When Kanoria and Bakalov return to their seats, master’s student Caroline Angerer (MSE’25) and combined-degree student Lindsay Park (SSE’25, IPD’26), the CMO and CFO of Sentrinox, take their place. Their company’s goal is to develop sensors for underwater robots to assess deepwater infrastructure like oil platforms and internet cables. “I think your 30 months is right on,” says Cassel, assessing the time they project needing to bring the product to market.
After an hour of presentations — including one from undergraduate Ondrej Gonzor (CIS’25) and the team behind PainSync, a wearable device designed to alleviate Achilles tendinitis — Cassel stands at the board to summarize the day’s takeaways.
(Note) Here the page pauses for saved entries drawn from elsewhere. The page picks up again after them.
(** ** The [requests] library

    Only what the client relies on is modelled: the keyword arguments of a
    call, the prepared request handed to the [auth] hook, the response, and
    [raise_for_status]. *)

(** The keyword arguments of [requests.get], [post], [put] and [delete].
    An argument the caller leaves out is the empty dictionary, or [None] for
    [json]. *)
Module Request.
Record t : Type := mk {
  method : string;
  url : string;
  params : gmap string pyval;
  headers : gmap string string;
  json : option JSON;
}.
End Request.

(** [requests.PreparedRequest], the object the [auth] hook receives. *)
Module PreparedRequest.
Record t : Type := mk {
  method : string;
  url : string;
  headers : gmap string string;
  body : option string;
}.

(** [r.headers = h] *)
Definition set_headers (h : gmap string string) (r : t) : t :=
  {| method := method r; url := url r; headers := h; body := body r |}.
End PreparedRequest.

(** [requests.Response].  [headers] is a [CaseInsensitiveDict]: its keys are
    kept in lower case and looked up in lower case.  [json] is the decoded
    body, [None] when the body is not a JSON document. *)
Module Response.
Record t : Type := mk {
  status_code : Z;
  headers : gmap string string;
  json : option JSON;
  text : string;
}.
End Response.

Inductive exception : Type :=
| ValidationError (argument message : string)
| HTTPError (response : Response.t)
| ConnectionError (message : string)
| KeyError (key : string)
| AttributeError (message : string)
| TypeError (message : string)
| ValueError (message : string).

(** [type(e).__name__] *)
Definition type_name (e : exception) : string :=
  match e with
  | ValidationError _ _ => "ValidationError"
  | HTTPError _ => "HTTPError"
  | ConnectionError _ => "ConnectionError"
  | KeyError _ => "KeyError"
  | AttributeError _ => "AttributeError"
  | TypeError _ => "TypeError"
  | ValueError _ => "ValueError"
  end.

(** The result of evaluating a Python expression that may raise. *)
Inductive outcome (A : Type) : Type :=
| Return (a : A)
| Raise (e : exception).
Arguments Return {A} a.
Arguments Raise {A} e.

(** How a [params=] dictionary reaches the query string: an entry whose
    value is [None] is left out, the other values are written as text. *)
Definition encode_params (params : gmap string pyval) : gmap string string :=
  omap (λ v, match v with
             | PNone => None
             | PInt z => Some (str z)
             | PStr s => Some s
             end) params.

(** [Response.raise_for_status]: client errors (4xx) and server errors (5xx)
    raise [HTTPError] with the response attached; every other status
    returns. *)
Definition raise_for_status (r : Response.t) : outcome unit :=
  if (400 <=? Response.status_code r) && (Response.status_code r <? 600)
  then Raise (HTTPError r)
  else Return tt.

(** [response.json()] *)
Definition response_json (r : Response.t) : outcome JSON :=
  match Response.json r with
  | Some j => Return j
  | None => Raise (ValueError "No JSON object could be decoded")
  end.

(** [response.headers[name]] *)
Definition response_header (r : Response.t) (name : string) : outcome string :=
  match Response.headers r !! lower name with
  | Some v => Return v
  | None => Raise (KeyError (lower name))
  end.

(** [j[key]] for a decoded JSON document [j] and a string [key]. *)
Definition getitem (j : JSON) (key : string) : outcome JSON :=
  match j with
  | JObj m =>
      match m !! key with
      | Some v => Return v
      | None => Raise (KeyError key)
      end
  | _ => Raise (TypeError "indices must be integers")
  end.

(** One element of the sequence given to [dict]: it must itself be a
    sequence of exactly two elements, the key and the value.  A two-element
    array whose key is a string, and a string of two characters, are
    followed.  Two kinds of element give in Python an entry that
    [gmap string JSON] cannot hold, and are reported as a [TypeError] here:
    a two-element array whose key is a number, a boolean or null, and an
    object with two members (Python pairs its keys). *)
Definition dict_item (j : JSON) : outcome (string * JSON) :=
  match j with
  | JList [JStr k; v] => Return (k, v)
  | JList [_; _] => Raise (TypeError "unhashable type")
  | JList _ =>
      Raise (ValueError "dictionary update sequence element has length other than 2")
  | JStr (String a (String b EmptyString)) =>
      Return (String a EmptyString, JStr (String b EmptyString))
  | JStr _ =>
      Raise (ValueError "dictionary update sequence element has length other than 2")
  | JObj m =>
      if bool_decide (size m = 2%nat)
      then Raise (TypeError "unhashable type")
      else Raise (ValueError "dictionary update sequence element has length other than 2")
  | JNull | JBool _ | JNum _ =>
      Raise (TypeError "cannot convert dictionary update sequence element to a sequence")
  end.

(** The elements are entered in order, a later key replacing an earlier
    one. *)
Fixpoint dict_items (l : list JSON) (acc : gmap string JSON)
    : outcome (gmap string JSON) :=
  match l with
  | [] => Return acc
  | j :: l' =>
      match dict_item j with
      | Return (k, v) => dict_items l' (<[k := v]> acc)
      | Raise e => Raise e
      end
  end.

(** [dict(j)] for a decoded JSON document [j].  A JSON object is copied; an
    array is read as a sequence of key/value pairs; the empty string gives
    the empty dictionary and any other string a [ValueError] (its elements
    are strings of one character); null, a boolean and a number are not
    iterable. *)
Definition dict_of_json (j : JSON) : outcome (gmap string JSON) :=
  match j with
  | JObj m => Return m
  | JList l => dict_items l ∅
  | JStr EmptyString => Return ∅
  | JStr _ =>
      Raise (ValueError "dictionary update sequence element #0 has length 1; 2 is required")
  | JNull | JBool _ | JNum _ => Raise (TypeError "object is not iterable")
  end.

(** [int(s)], raising [ValueError] on a malformed literal.  The message
    shows the literal between quotes, without the escapes that [repr] adds
    for quotes, backslashes and unprintable characters. *)
Definition int (s : string) : outcome Z :=
  match int_of_str s with
  | Some z => Return z
  | None =>
      Raise (ValueError
               ("invalid literal for int() with base 10: '" +:+ s +:+ "'"))
  end.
He emphasizes the need to simplify scientific jargon, a crucial skill for engineers moving from the lab to the market. “You’re asking for millions of dollars,” he says. “Don’t make it too technical — keep it friendly and professional.”
The Startup Surge
In 2023, the U.S. Department of Commerce registered a record-breaking 5.5 million business applications. The global number of “unicorns” — startups privately valued in excess of one billion dollars — has increased by more than 30-fold since the term was coined. In short, there may never have been a more popular time to be an entrepreneur.
Of course, many startup ventures never succeed, either by going public or being acquired. In 2017, Hendrik Bessembinder, of Arizona State University’s W.P. Carey School of Business, found that just 4% of stocks available for purchase between 1926 and 2016 accounted for 90% of the stock market’s wealth creation during that time.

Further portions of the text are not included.